* The task: Write out, word for word, the first line of the data below and every line after it through the one containing "invalid id = true".

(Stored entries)
"""

(** The mapping check, on a document whose VRF ids are hashable and whose
    device mappings are lists of hashable ids: a device mapped to an id
    that no definition carries gets the message "Device <device>
    references invalid VRF IDs: <set>", the set holding that id and only
    undefined ids; a device all of whose ids are defined gets none. *)
Theorem device_mappings_report d defs mappings :
  getpath d ["vrfs"; "definitions"] = Ok (VList defs) ->
  (forall def, In def defs -> exists id : scalar, getitem def "id" = Ok (VScalar id)) ->
  getpath d ["vrfs"; "device_mappings"] = Ok (VDict mappings) ->
  (forall k v, In (k, v) mappings -> exists ids, v = VList (map VScalar ids)) ->
  exists errors4,
    Converter.check_device_mappings d (map (fun def => field def "id") defs) = Ok errors4
    /\ (forall dev ids id,
          In (dev, VList (map VScalar ids)) mappings -> In id ids ->
          (forall def, In def defs -> py_eq (VScalar id) (field def "id") = false) ->
          exists invalid,
            In [Lit "Device "; Fmt (VScalar dev);
                Lit " references invalid VRF IDs: "; FmtSet invalid] errors4
            /\ set_mem invalid id = true
            /\ forall x def, In x invalid -> In def defs ->
                             py_eq (VScalar x) (field def "id") = false)
    /\ (forall dev invalid,
          In [Lit "Device "; Fmt (VScalar dev);
              Lit " references invalid VRF IDs: "; FmtSet invalid] errors4 ->
          exists ids x,
            In (dev, VList (map VScalar ids)) mappings /\ In x ids /\ In x invalid).
Proof.
  intros Hdefs Hids Hmappings Hmapped.
  destruct (scalar_ids defs Hids) as (ks & Hfields & _).
  destruct (scalar_lists_shape mappings Hmapped) as (idss & Hcomb & Hmap & _).
  assert (Hlen : length (map fst mappings) = length idss).
  { rewrite length_map, <- (length_map snd mappings), Hmap, length_map. reflexivity. }
  exists (mapping_messages (add_all [] ks) (combine (map fst mappings) idss)).
  split.
  { unfold Converter.check_device_mappings, set_of_list.
    rewrite Hfields, hash_all_scalars. cbn [bind]. rewrite Hmappings. cbn [bind py_items].
    rewrite Hcomb at 1.
    apply (check_device_mappings_fold (add_all [] ks) (map fst mappings) idss [] Hlen). }
  split.
  - intros dev ids id Hin Hid Hundef.
    rewrite Hcomb in Hin. apply (In_combine_map _ _ _ _ _ scalar_list_inj) in Hin.
    assert (Hinv : set_mem (set_diff (add_all [] ids) (add_all [] ks)) id = true).
    { apply set_mem_diff. split.
      - rewrite set_mem_add_all. apply orb_true_iff. right.
        apply existsb_exists. exists id. split; [exact Hid | apply scalar_eq_refl].
      - apply not_true_iff_false. intros Hmem.
        apply (vrf_id_member defs ks id Hfields) in Hmem as (def & Hdef & Heq).
        rewrite (Hundef def Hdef) in Heq. discriminate. }
    exists (set_diff (add_all [] ids) (add_all [] ks)). split; [|split].
    + unfold mapping_messages. apply in_flat_map. exists (dev, ids).
      split; [exact Hin|]. cbn [fst snd].
      destruct (set_diff (add_all [] ids) (add_all [] ks)); [discriminate Hinv|].
      left. reflexivity.
    + exact Hinv.
    + intros x def Hx Hdef. unfold set_diff in Hx. apply filter_In in Hx as [_ Hx].
      apply negb_true_iff in Hx. apply not_true_iff_false. intros Heq.
      apply not_true_iff_false in Hx. apply Hx.
      apply (vrf_id_member defs ks x Hfields). eauto.
  - intros dev invalid Hin. unfold mapping_messages in Hin.
    apply in_flat_map in Hin as ([dev' ids] & Hentry & Hmsg). cbn [fst snd] in Hmsg.
    destruct (set_diff (add_all [] ids) (add_all [] ks)) as [|x inv] eqn:Ediff;
      [destruct Hmsg|].
    destruct Hmsg as [Hmsg|[]]. injection Hmsg as -> <-.
    exists ids, x. split; [|split].
    + rewrite Hcomb.
      apply (In_combine_map_r (fun xs => VList (map VScalar xs))). exact Hentry.
    + assert (Hx : In x (set_diff (add_all [] ids) (add_all [] ks)))
        by (rewrite Ediff; left; reflexivity).
      unfold set_diff in Hx. apply filter_In in Hx as [Hx _].
      apply In_add_all in Hx as [[]|Hx]. exact Hx.
    + left. reflexivity.
Qed.

Lemma device_mappings_report_witness :
  exists errors4 invalid,
    Converter.check_device_mappings Samples.fabric_doc [VInt 10] = Ok errors4
    /\ In [Lit "Device "; Fmt (VStr "leaf01");
           Lit " references invalid VRF IDs: "; FmtSet invalid] errors4
    /\ set_mem invalid (SInt 99) = true.
Proof.
  destruct (device_mappings_report Samples.fabric_doc
              [record [("id", VInt 10); ("name", VStr "VRF_10")]]
              [(SStr "leaf01", VList [VInt 10; VInt 99])])
    as (errors4 & Hcheck & Hreport & _).
  - reflexivity.
  - intros def [<-|[]]. exists (SInt 10). reflexivity.
  - reflexivity.
  - intros k v [[= <- <-]|[]]. exists [SInt 10; SInt 99]. reflexivity.
  - destruct (Hreport (SStr "leaf01") [SInt 10; SInt 99] (SInt 99))
      as (invalid & Hmsg & Hmem & _).
    + left. reflexivity.
    + right. left. reflexivity.
    + intros def [<-|[]]. reflexivity.
    + exists errors4, invalid. auto.
Defined.

(** ** What acceptance by the validator means *)

Lemma add_all_full_length ks s :
  (forall x, In x ks -> set_mem s x = false) ->
  (forall i j a b, i <> j -> nth_error ks i = Some a -> nth_error ks j = Some b ->
                   scalar_eq a b = false) ->
  length (add_all s ks) = length s + length ks.
Proof.
  revert s; induction ks as [|x ks IH]; intros s Hfresh Hdistinct.
  - simpl. lia.
  - change (add_all s (x :: ks)) with (add_all (set_add s x) ks).
    assert (Hadd : set_add s x = s ++ [x]).
    { unfold set_add. rewrite (Hfresh x) by (left; reflexivity). reflexivity. }
    rewrite Hadd, IH.
    + rewrite length_app. simpl. lia.
    + intros y Hy. rewrite set_mem_app, (Hfresh y) by (right; exact Hy).
      unfold set_mem. cbn [existsb orb]. rewrite orb_false_r.
      apply In_nth_error in Hy as [n Hn].
      apply (Hdistinct (S n) 0 y x); [lia | exact Hn | reflexivity].
    + intros i j a b Hne Hi Hj. apply (Hdistinct (S i) (S j) a b); [lia | exact Hi | exact Hj].
Qed.
Lemma handle_stable_external env hs c : handle_stable hs (external env c).
Proof. intros w Hh. eexists. eexists. split; [reflexivity | exact Hh]. Qed.

Lemma handle_stable_deref_handle hs : handle_stable hs deref_handle.
Proof.
  intros w Hh. exists hs, w. unfold deref_handle. rewrite Hh.
  split; reflexivity.
Qed.

Lemma handle_stable_get_handle hs : handle_stable hs get_handle.
Proof. intros w Hh. eexists. exists w. split; [reflexivity | exact Hh]. Qed.

Ltac handle_stable_step :=
  first
    [ apply handle_stable_ret
    | apply handle_stable_external
    | apply handle_stable_deref_handle
    | apply handle_stable_get_handle
    | apply handle_stable_bind; [| intros ?]
    | match goal with
      | |- handle_stable _ (if ?c then _ else _) => destruct c
      | |- handle_stable _ (match ?x with _ => _ end) => destruct x
      end ].

Lemma handle_stable_set_dns_loop env hs cfg idxs result :
  handle_stable hs (set_dns_loop env cfg idxs result).
Proof.
  revert result. induction idxs as [| idx rest IH]; intros result;
    cbn [set_dns_loop].
  - apply handle_stable_ret.
  - destruct (ip_addr_isany_val (dns_at cfg idx)); [apply IH |].
    apply handle_stable_bind; [apply handle_stable_deref_handle | intros h].
    apply handle_stable_bind; [apply handle_stable_external | intros r].
    apply IH.
Qed.

(** With a handle in place, applying a configuration returns and leaves
    the handle as it is. *)
Lemma handle_stable_set_eth_cfg env hs cfg :
  handle_stable hs (set_eth_cfg env cfg).
Proof.
  unfold set_eth_cfg, start_eth, stop_eth.
  repeat first [ apply handle_stable_set_dns_loop | handle_stable_step ].
Qed.

Lemma eth_manager_init_on_exit_success env w :
  eth_manager_init_on_exit env ESP_OK w = Some (ESP_OK, w).
Proof. reflexivity. Qed.

(** The rollback: the event group, if there is one, is deleted, the handle
    is freed and the singleton pointer reset to NULL. *)
Lemma eth_manager_init_on_exit_error env result w hs :
  handle w = Some hs -> result <> ESP_OK ->
  exists w',
    eth_manager_init_on_exit env result w = Some (result, w') /\
    handle w' = None /\ nvs w' = nvs w /\
    trace w' =
      Free :: match eth_events hs with
              | Some _ => VEventGroupDelete :: trace w
              | None => trace w
              end.
Proof.
  intros Hh Hr. apply is_ok_false in Hr.
  destruct w as [h store t]. simpl in Hh. subst h.
  unfold eth_manager_init_on_exit, bind, get_handle, put_handle, external,
    ret.
  rewrite Hr. simpl.
  destruct (eth_events hs); eexists; repeat split; reflexivity.
Qed.

Lemma eth_manager_init_on_exit_null env result w :
  handle w = None -> eth_manager_init_on_exit env result w = Some (result, w).
Proof.
  intros Hh. destruct w as [h store t]. simpl in Hh. subst h.
  unfold eth_manager_init_on_exit, bind, get_handle, ret.
  destruct (negb (is_ok result)); reflexivity.
Qed.

Arguments get_saved_or_default_config : simpl never.
Arguments set_eth_cfg : simpl never.
Arguments eth_manager_init_on_exit : simpl never.

(** What [eth_manager_init] leaves behind on an uninitialised manager: it
    always returns; an error comes with the handle rolled back to NULL; a
    success comes with a handle whose interface reference is whatever
    [esp_netif_new] returned. *)
Lemma eth_manager_init_outcome env eth w :
  handle w = None ->
  exists result w',
    eth_manager_init env eth w = Some (result, w') /\
    (result <> ESP_OK -> handle w' = None) /\
    (result = ESP_OK ->
     exists hs,
       handle w' = Some hs /\ eth_handle hs = eth /\ eth_events hs = Some 0 /\
       eth_netif hs = netif_new env (XEventGroupCreate :: Calloc :: trace w)).
Proof.
  intros Hh. destruct w as [h store t]. simpl in Hh. subst h.
  unfold eth_manager_init, bind, get_handle, calloc_handle, put_handle,
    xEventGroupCreate, esp_netif_new, external. simpl.
  assert (Hroll : forall result w1 hs1,
             handle w1 = Some hs1 -> result <> ESP_OK ->
             exists result' w',
               eth_manager_init_on_exit env result w1 = Some (result', w') /\
               (result' <> ESP_OK -> handle w' = None) /\
               (result' = ESP_OK ->
                exists hs,
                  handle w' = Some hs /\ eth_handle hs = eth /\
                  eth_events hs = Some 0 /\
                  eth_netif hs =
                    netif_new env (XEventGroupCreate :: Calloc :: t))).
  { intros result w1 hs1 Hh1 Hr.
    destruct (eth_manager_init_on_exit_error env result w1 hs1 Hh1 Hr)
      as (w' & Hexit & Hnull & _).
    exists result, w'. split; [exact Hexit |].
    split; [intros _; exact Hnull | intros Hok; contradiction]. }
  destruct (calloc_ok env t); simpl.
  2:{ rewrite eth_manager_init_on_exit_null by reflexivity.
      eexists. eexists. split; [reflexivity |].
      split; [reflexivity | discriminate]. }
  destruct (event_group_create_ok env (Calloc :: t)); simpl.
  2:{ eapply Hroll; [reflexivity | discriminate]. }
  destruct (netif_new env (XEventGroupCreate :: Calloc :: t))
    as [netif |] eqn:Hnew; simpl.
  2:{ rewrite eth_manager_init_on_exit_success.
      eexists. eexists. split; [reflexivity |].
      split; [intros Hr; contradiction |]. intros _.
      eexists. repeat split. }
  destruct (is_ok (respond env _ (EspNetifAttach _ _))) eqn:E1; simpl.
  2:{ eapply Hroll; [reflexivity | apply is_ok_false; exact E1]. }
  destruct (is_ok (respond env _ (EspEventHandlerInstanceRegister _)))
    eqn:E2; simpl.
  2:{ eapply Hroll; [reflexivity | apply is_ok_false; exact E2]. }
  match goal with
  | |- context [get_saved_or_default_config env ?w0] =>
      destruct (get_saved_or_default_config_ok env w0)
        as (r & c & w1 & _ & Hcfg & _ & Hh1 & _)
  end.
  rewrite Hcfg. rewrite is_ok_OK. simpl. simpl in Hh1.
  match goal with
  | |- context [set_eth_cfg env ?cfg w1] =>
      destruct (handle_stable_set_eth_cfg env _ cfg w1 Hh1)
        as (result & w2 & Hrun & Hh2)
  end.
  rewrite Hrun. destruct (is_ok result) eqn:E3.
  - apply is_ok_true in E3. subst result.
    rewrite eth_manager_init_on_exit_success.
    eexists. eexists. split; [reflexivity |].
    split; [intros Hr; contradiction |]. intros _.
    eexists. split; [exact Hh2 |]. repeat split.
  - eapply Hroll; [exact Hh2 | apply is_ok_false; exact E3].
Qed.
Definition line (indent : nat) (text : pystr) : pystr :=
  spaces indent ++ text ++ newline.

(** The f-string logged by [_log_contact_form]. *)
Definition form_record (f : Contact.ContactForm) : pystr :=
  newline
  ++ line 8 (lit "CONTACT FORM SUBMISSION:")
  ++ line 8 (lit "Name: " ++ Contact.name f)
  ++ line 8 (lit "Email: " ++ Contact.email f)
  ++ line 8 (lit "Company: " ++ str_of_optional (Contact.company f))
  ++ line 8 (lit "Phone: " ++ str_of_optional (Contact.phone f))
  ++ line 8 (lit "Service: " ++ Contact.service f)
  ++ line 8 (lit "Message: " ++ Contact.message f)
  ++ spaces 8.

(** [_log_contact_form] *)
Definition _log_contact_form (f : Contact.ContactForm) : T unit :=
  logging (LogInfo (form_record f)).

(** The body of the e-mail. *)
Definition email_body (f : Contact.ContactForm) : pystr :=
  newline
  ++ line 12 (lit "New contact form submission received:")
  ++ line 12 []
  ++ line 12 (lit "Name: " ++ Contact.name f)
  ++ line 12 (lit "Email: " ++ Contact.email f)
  ++ line 12 (lit "Company: " ++ or_not_provided (Contact.company f))
  ++ line 12 (lit "Phone: " ++ or_not_provided (Contact.phone f))
  ++ line 12 (lit "Service Interest: " ++ Contact.service f)
  ++ line 12 []
  ++ line 12 (lit "Message:")
  ++ line 12 (Contact.message f)
  ++ line 12 []
  ++ line 12 (lit "---")
  ++ line 12 (lit "Sent from HST Professional Services Website")
  ++ spaces 12.

(** [MIMEText(body, 'plain')]: the text is encoded, as us-ascii or else as
    utf-8, and neither takes a lone surrogate (CPython 3.11). *)
Definition MIMEText (text : pystr) : T pystr :=
  fun _ s =>
    if existsb is_surrogate text then (Raise UnicodeEncodeError, s)
    else (Ok text, s).

(** The message with its headers and the body attached. *)
Definition contact_message (svc : EmailService) (settings : Settings)
    (f : Contact.ContactForm) : T message :=
  bind (MIMEText (email_body f)) (fun part =>
    ret {| From := default [] (username svc);
           To := contact_email settings;
           Subject := lit "New Contact Form Submission - " ++ Contact.service f;
           payload := part |}).

(** [not self.smtp_username or not self.smtp_password] *)
Definition credentials_missing (svc : EmailService) : bool :=
  negb (truthy (username svc)) || negb (truthy (password svc)).

(** [send_contact_email] *)
Definition send_contact_email (svc : EmailService) (settings : Settings)
    (f : Contact.ContactForm) : T bool :=
  try_except
    (if credentials_missing svc then
       bind (logging (LogWarning
               (lit "SMTP credentials not configured, logging contact form instead")))
         (fun _ => bind (_log_contact_form f) (fun _ => ret true))
     else
       bind (contact_message svc settings f) (fun msg =>
       bind (with_smtp (server svc) (port svc)
               (bind (smtp StartTLS) (fun _ =>
                bind (smtp (Login (default [] (username svc))
                                  (default [] (password svc)))) (fun _ =>
                smtp (SendMessage msg)))))
         (fun _ =>
            bind (logging (LogInfo (lit "Contact email sent for " ++ Contact.name f)))
              (fun _ => ret true))))
    (fun e =>
       bind (logging (LogError e)) (fun _ =>
       bind (_log_contact_form f) (fun _ => ret false))).
(** * MoopsyServer (src/models/server.ts): connection establishment and the
      connection registry, over a shallow embedding of the TypeScript source.

    The class keeps one mutable table, [connections], and four handlers:
    [handleHTTPEstablishRequest], [handleHTTPMessageRequest],
    [handleNewSocketIOConnection] and [handleNewConnection].  Each handler is
    embedded as a function from the server state (and its request or socket)
    to the state afterwards together with what the handler did to the outside
    world: the HTTP response it wrote, the frames it sent on the socket, the
    calls it made into a connection, and whether it returned or threw.

    [async]/[await] is read sequentially: one handler runs from start to end
    without another task interleaving.  The call into a connection is code
    outside this class; it is given the server and hands it back, so that
    whatever it logs or closes is kept apart from what the handler does. *)

From Stdlib Require Import ZArith String Ascii List Bool.
From stdpp Require Import base option list gmap strings pretty.

Local Open Scope string_scope.
Local Open Scope Z_scope.

(** ** JavaScript values the handlers inspect *)

Module JS.

(** A value of [req.headers[name]] other than [undefined]: Node types it
    [string | string[] | undefined]; [undefined] is [None]. *)
Inductive HeaderValue : Type :=
| HString (s : string)
| HArray (l : list string).

(** [!s] is true for the empty string, false for every other string. *)
Definition truthy_string (s : string) : bool :=
  match s with
  | EmptyString => false
  | String _ _ => true
  end.

(** Truthiness of [string | undefined]. *)
Definition truthy_opt_string (s : option string) : bool :=
  match s with
  | None => false
  | Some s => truthy_string s
  end.

(** Truthiness of [string | string[] | undefined]: an array is an object
    and therefore truthy, even when it is empty. *)
Definition truthy (v : option HeaderValue) : bool :=
  match v with
  | None => false
  | Some (HString s) => truthy_string s
  | Some (HArray _) => true
  end.

(** [typeof v === "string"]. *)
Definition typeof_string (v : option HeaderValue) : bool :=
  match v with
  | Some (HString _) => true
  | _ => false
  end.
(** The reaction of [parallelCalls], suspended in iteration [i], to a
    change of the chain at [pos] into [c]: a rejection rejects
    [Promise.all] at once and reaches line 176; the last fulfilment
    resumes the loop at line 171. *)
Definition batchSettled (cfg : Config) (urls : list string) (i : nat)
    (c : Chain) (s : State) : State :=
  match c with
  | Rejected e => rethrow s (err_message e)
  | _ =>
      let start := Z.of_nat i * batchSize cfg in
      let stop := (Z.of_nat i + 1) * batchSize cfg in
      match promiseAll (slice (chains s) start stop) with
      | Some batchResults =>
          forLoop cfg urls (iterations s - S i) (S i)
            {| main := main s; iterations := iterations s;
               results := results s ++ batchResults;
               chains := chains s; trace := trace s |}
      | None => s
      end
  end.

(** One reaction of the whole program: the operation awaited by the chain
    at [pos] settles.  Chains keep reacting after [parallelCalls] has
    thrown: nothing cancels them. *)
Definition step (cfg : Config) (env : Network) (urls : list string)
    (s : State) (pos : nat) : State :=
  match chains s !! pos, urls !! pos with
  | Some c, Some url =>
      if pending c then
        let '(c', effs) := settle cfg env pos url c in
        let s1 := {| main := main s; iterations := iterations s;
                     results := results s;
                     chains := <[pos:=c']> (chains s);
                     trace := trace s ++ effs |} in
        match main s with
        | Awaiting i => batchSettled cfg urls i c' s1
        | _ => s1
        end
      else s
  | _, _ => s
  end.

(** The reactions to a schedule, from a state on. *)
Definition runFrom (cfg : Config) (env : Network) (urls : list string)
    (s : State) (schedule : list nat) : State :=
  foldl (step cfg env urls) s schedule.

(** A run of [parallelCalls(urls, options)] on a network and a schedule. *)
Definition run (env : Network) (urls : list string) (options : option Options)
    (schedule : list nat) : State :=
  runFrom (resolveOptions options) env urls (parallelCalls urls options) schedule.

(** ** Observations on traces and states *)

(** The number of effects of a trace that an observation [f] singles out. *)
Fixpoint count (f : Effect -> bool) (tr : list Effect) : nat :=
  match tr with
  | [] => O
  | e :: rest => ((if f e then 1 else 0) + count f rest)%nat
  end.

(** A call of [fetch] for the URL at position [p]. *)
Definition isFetch (p : nat) (e : Effect) : bool :=
  match e with
  | EFetch q _ _ => bool_decide (q = p)
  | _ => false
  end.

(** The call of [fetch] of attempt [a] at position [p]. *)
Definition isFetchAt (p : nat) (a : Z) (e : Effect) : bool :=
  match e with
  | EFetch q _ a' => bool_decide (q = p) && bool_decide (a' = a)
  | _ => false
  end.

(** The call of [setTimeout] of attempt [a] at position [p]. *)
Definition isSetTimeout (p : nat) (a : Z) (e : Effect) : bool :=
  match e with
  | ESetTimeout q a' _ => bool_decide (q = p) && bool_decide (a' = a)
  | _ => false
  end.

(** A call of [clearTimeout] on the timer of attempt [a] at position [p]. *)
Definition isClearTimeout (p : nat) (a : Z) (e : Effect) : bool :=
  match e with
  | EClearTimeout q a' => bool_decide (q = p) && bool_decide (a' = a)
  | _ => false
  end.

(** The firing of the timer of attempt [a] at position [p]. *)
Definition isAbort (p : nat) (a : Z) (e : Effect) : bool :=
  match e with
  | EAbort q a' => bool_decide (q = p) && bool_decide (a' = a)
  | _ => false
  end.

(** The number of calls of [fetch] made for the URL at position [p]. *)
Definition attemptsMade (tr : list Effect) (p : nat) : Z :=
  Z.of_nat (count (isFetch p) tr).

(** The iterations of the loop that were entered, with their slices. *)
Fixpoint batchesRun (tr : list Effect) : list (nat * list string) :=
  match tr with
  | [] => []
  | EIteration i currentBatch :: rest => (i, currentBatch) :: batchesRun rest
  | _ :: rest => batchesRun rest
  end.

(** The number of attempts in flight: chains awaiting a fetch or a body. *)
Fixpoint outstanding (cs : list Chain) : nat :=
  match cs with
  | [] => O
  | c :: rest => ((if pending c then 1 else 0) + outstanding rest)%nat
  end.

(** The error the [catch] clause of line 149 receives from an attempt. *)
Definition caughtError (o : FetchOutcome) : option JsError :=
  match o with
  | Resolves response =>
      if ok response then None else Some (httpError (status response))
  | Rejects e => Some e
  | TimesOut reason => Some reason
  end.

(** The error an attempt ends with, caught or not. *)
Definition attemptError (o : FetchOutcome) : option JsError :=
  match o with
  | Resolves response =>
      if ok response then
        match body response with
        | BodyJson _ => None
        | BodyRejects e => Some e
        end
      else Some (httpError (status response))
  | Rejects e => Some e
  | TimesOut reason => Some reason
  end.

(** The value an attempt ends with. *)
Definition attemptValue (o : FetchOutcome) : option json :=
  match o with
  | Resolves response =>
      if ok response then
        match body response with
        | BodyJson v => Some v
        | BodyRejects _ => None
        end
      else None
  | _ => None
  end.

(** ** Notions used by the invariants *)

(** The number of iterations for a positive batch size. *)
Definition batchCount (len : nat) (b : Z) : nat :=
  Z.to_nat (- ((- Z.of_nat len) / b)).

(** The position an effect belongs to; the logs and marks belong to none. *)
Definition posOf (e : Effect) : option nat :=
  match e with
  | ESetTimeout p _ _ | EFetch p _ _ | EClearTimeout p _
  | EAbort p _ | EJson p _ => Some p
  | _ => None
  end.

(** An observation that only sees the effects at position [q]. *)
Definition localAt (q : nat) (f : Effect -> bool) : Prop :=
  forall e, f e = true -> posOf e = Some q.

(** A trace without effect at position [q]. *)
Definition quiet (q : nat) (tr : list Effect) : Prop :=
  Forall (fun e => posOf e <> Some q) tr.

(** The fetch of attempt [a] is the one the chain awaits. *)
Definition inFlight (c : Chain) (a : Z) : bool :=
  match c with
  | Fetching a' => bool_decide (a' = a)
  | _ => false
  end.

(** Calls of [clearTimeout] on the timer of a settled attempt: line 144
    runs only when the fetch was fulfilled, line 157 always. *)
Definition clearsOf (o : FetchOutcome) : nat :=
  match o with
  | Resolves _ => 2
  | _ => 1
  end.

(** Calls of [controller.abort()] by the timer of a settled attempt. *)
Definition abortsOf (o : FetchOutcome) : nat :=
  match o with
  | TimesOut _ => 1
  | _ => 0
  end.

(** The timer armed for attempt [a] at position [p], followed along a
    trace: whether it is armed, and how many times it was released, by
    firing (its callback aborts the fetch) or by a [clearTimeout]. A
    [clearTimeout] on a timer that is not armed does nothing. *)
Definition timerStep (p : nat) (a : Z) (st : bool * nat) (e : Effect) : bool * nat :=
  if isSetTimeout p a e then (true, st.2)
  else if isAbort p a e || isClearTimeout p a e then
    (false, if st.1 then S st.2 else st.2)
  else st.

(** The timer after a whole trace, not armed at its start. *)
Definition timerAfter (p : nat) (a : Z) (tr : list Effect) : bool * nat :=
  foldl (timerStep p a) (false, O) tr.

(** Position [q] is one of the [n] positions from [pos] on. *)
Definition inBatch (pos n q : nat) : bool :=
  bool_decide (pos <= q < pos + n)%nat.

(** ** The invariants of a run *)

Section Invariants.
Variable cfg : Config.
Variable env : Network.
Variable urls : list string.

(** [a] attempts were made at [p]; the [catch] clause took all but,
    possibly, the last. *)
Definition attempted (tr : list Effect) (p : nat) (a : Z) : Prop :=
  1 <= a /\ attemptsMade tr p = a /\ (a = 1 \/ a <= retries cfg) /\
  forall k, 1 <= k < a -> is_Some (caughtError (env p k)).

(** What the state of a chain says about the attempts made for it. *)
Definition chainOk (tr : list Effect) (p : nat) (c : Chain) : Prop :=
  match c with
  | NotStarted => attemptsMade tr p = 0
  | Fetching a => attempted tr p a
  | ReadingBody a => attempted tr p a /\ caughtError (env p a) = None
  | Fulfilled v =>
      exists a, attempted tr p a /\ attemptValue (env p a) = Some v
  | Rejected e =>
      exists a, attempted tr p a /\ attemptError (env p a) = Some e /\
                (is_Some (caughtError (env p a)) -> retries cfg <= a)
  end.

(** What the state of a chain says about its timers: one is armed with
    each fetch; it stays armed while that fetch is in flight, and is
    released once, and cleared, when the attempt is over. *)
Definition timersOk (tr : list Effect) (p : nat) (c : Chain) : Prop :=
  forall a,
    let made := bool_decide (1 <= a <= attemptsMade tr p) in
    let over := made && negb (inFlight c a) in
    count (isFetchAt p a) tr = (if made then 1 else 0)%nat /\
    count (isSetTimeout p a) tr = (if made then 1 else 0)%nat /\
    count (isClearTimeout p a) tr = (if over then clearsOf (env p a) else 0)%nat /\
    count (isAbort p a) tr = (if over then abortsOf (env p a) else 0)%nat /\
    timerAfter p a tr = (made && inFlight c a, if over then 1%nat else O).

(** The invariant of the chain at position [p]. *)
Definition posOk (tr : list Effect) (p : nat) (c : Chain) : Prop :=
  chainOk tr p c /\ timersOk tr p c.

(** The batch size and the number of batches, as natural numbers. *)
Definition batchWidth : nat := Z.to_nat (batchSize cfg).
Definition batchTotal : nat := batchCount (length urls) (batchSize cfg).

(** The slice of iteration [i]. *)
Definition theBatch (i : nat) : list string :=
  take batchWidth (drop (i * batchWidth) urls).

(** The first [k] iterations with their slices. *)
Definition allBatches (k : nat) : list (nat * list string) :=
  (fun j => (j, theBatch j)) <$> seq 0 k.

(** Between two iterations: the first [i] batches are fulfilled and
    accumulated, nothing else is started. *)
Record Between (s : State) (i : nat) : Prop := {
  bw_index : (i <= batchTotal)%nat;
  bw_length : length (chains s) = length urls;
  bw_iterations : iterations s = batchTotal;
  bw_done : take (i * batchWidth) (chains s) = Fulfilled <$> results s;
  bw_rest : forall p c,
    (i * batchWidth <= p)%nat -> chains s !! p = Some c -> c = NotStarted;
  bw_batches : batchesRun (trace s) = allBatches i;
  bw_pos : forall p c, chains s !! p = Some c -> posOk (trace s) p c;
  bw_beyond : forall q, (length urls <= q)%nat -> quiet q (trace s)
}.

(** In iteration [i]: the batches before are fulfilled and accumulated,
    batch [i] is started, nothing after it is. *)
Record Frontier (s : State) (i : nat) : Prop := {
  fr_index : (i < batchTotal)%nat;
  fr_done : take (i * batchWidth) (chains s) = Fulfilled <$> results s;
  fr_started : forall p c,
    (i * batchWidth <= p < (i + 1) * batchWidth)%nat ->
    chains s !! p = Some c -> c <> NotStarted;
  fr_rest : forall p c,
    ((i + 1) * batchWidth <= p)%nat -> chains s !! p = Some c -> c = NotStarted;
  fr_batches : batchesRun (trace s) = allBatches (S i)
}.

"""

* Result of this exercise:
(** The mapping check, on a document whose VRF ids are hashable and whose
    device mappings are lists of hashable ids: a device mapped to an id
    that no definition carries gets the message "Device <device>
    references invalid VRF IDs: <set>", the set holding that id and only
    undefined ids; a device all of whose ids are defined gets none. *)
Theorem device_mappings_report d defs mappings :
  getpath d ["vrfs"; "definitions"] = Ok (VList defs) ->
  (forall def, In def defs -> exists id : scalar, getitem def "id" = Ok (VScalar id)) ->
  getpath d ["vrfs"; "device_mappings"] = Ok (VDict mappings) ->
  (forall k v, In (k, v) mappings -> exists ids, v = VList (map VScalar ids)) ->
  exists errors4,
    Converter.check_device_mappings d (map (fun def => field def "id") defs) = Ok errors4
    /\ (forall dev ids id,
          In (dev, VList (map VScalar ids)) mappings -> In id ids ->
          (forall def, In def defs -> py_eq (VScalar id) (field def "id") = false) ->
          exists invalid,
            In [Lit "Device "; Fmt (VScalar dev);
                Lit " references invalid VRF IDs: "; FmtSet invalid] errors4
            /\ set_mem invalid id = true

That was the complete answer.